Tegelijkertijd hebben ook meer vrouwen zich aangeboden op de arbeidsmarkt. De beroepsbevolking steeg met meer dan een half procent. Die van mannen daalde juist met een half procent. Dat zie je wel vaker tijdens een conjuncturele neergang: mannen die hun baan verliezen raken ontmoedigd en haken tijdelijk af, terwijl vrouwen in de neergang reden zien om zich juist weer aan te bieden, bijvoorbeeld om het gezinsinkomen veilig te stellen.
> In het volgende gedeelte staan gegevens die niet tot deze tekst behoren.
Lemma applyMaster_spec r k r' k' errs : applyMaster r k = (r', k', errs) →
  r' = set_enslaved r (enslaved r') ∧ moves (look k) (vmaster (look k')) (look k') ∧ joined r k r' k'.
Proof.
  assert (∀ k', look k' = look k → r = set_enslaved r (enslaved r) ∧ moves (look k) (vmaster (look k')) (look k') ∧ joined r k r k') as Hsame.
  { intros k1 E. unfold joined. rewrite E. split_and!; [by destruct r|by repeat split|by left]. }
  unfold applyMaster. destruct (bool_decide_reflect (Name (table r) = "")); [intros [= <- <- <-]; by apply Hsame|].
  pose proof (getMaster_ok k) as [Hk Hm]. destruct (getMaster k) as [k1 [e|m]]; cbn in Hk, Hm; [intros [= <- <- <-]; by apply Hsame|].
  destruct (bool_decide (m = Name (table r))); [intros [= <- <- <-]; by apply Hsame|].
  destruct (bool_decide_reflect (m = "")) as [->|]; [|intros [= <- <- <-]; by apply Hsame].
  destruct (Enslave k1 (Name (table r))) as [k2 o] eqn:E. pose proof (changes_inv _ _ _ _ _ _ _ Enslave_ok E) as Hk2. rewrite Hk in Hk2.
  destruct o; intros [= <- <- <-]; [by apply Hsame|]. pose proof Hk2 as [Hm2 _]. rewrite Hm2. split_and!; [by destruct r|done|]. right. by split_and!.
Qed.

(** The kernel of a pass once the VRF is there and the link has joined it. *)
Definition settled r k now live : K := let '(ra, ka, _) := applyVRF (sampleCapture r now live) k in (applyMaster ra ka).1.2.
Hier zie je nog steeds iets van de traditionele rolverdeling terug, waar de vrouw het ‘extra inkomen’ levert, wat in laagconjunctuur dus juist nodig is.
Per saldo geven deze stromen op de arbeidsmarkt een onverwachte uitkomst: hoewel voor vrouwen minder werkgelegenheid verloren ging dan voor mannen, liep de werkloosheid onder deze groep toch sneller op, omdat zich meer vrouwen op de arbeidsmarkt melden en niet iedereen direct aan de bak kon.
Jongeren de klos
Een onderverdeling in leeftijdsgroepen laat ook grote verschillen zien. Vooral jongeren zijn de klos in deze crisis, en dat geldt ook voor de arbeidsmarkt. In de groep 15 tot 25 jaar nam het aantal werkzoekenden met 36.000 personen verreweg het meest toe. Onder 25- tot 70-jarigen steeg de werkloosheid met slechts 17.000. Ongetwijfeld speelt de overheid hierbij een grote rol. Steunmaatregelen als de NOW-regeling zijn er vooral voor mensen met vast werk, en jongeren beginnen vaak op een tijdelijk contract. Het verschil is in die zin de uitkomst van beleid.
Er zijn ook veel jongeren die het zoeken naar werk helemaal hebben opgegeven. Er haakten het afgelopen jaar 44.000 25-minners af. Wellicht omdat ze in de sectoren waar zij een baantje hadden (horeca, winkels), even helemaal geen kans op werk denken te maken. Tegelijkertijd stroomden er juist veel 25- tot 45-jarigen toe. In de grafiek zijn dat de ‘- 43.000 afhakers’; een negatief getal, dus zij kwamen er juist bij. Deze groep bestond, zoals eerder gemeld, voor een groot deel uit vrouwen.
Het is een stortvloed aan cijfers. Maar wie verstandig crisisbeleid wil maken zal ze moeten bestuderen. Richt dat beleid vooral op jongeren en mannen, bijvoorbeeld met (of juist zonder) een flexcontract. Zij hebben de steun het hardste nodig.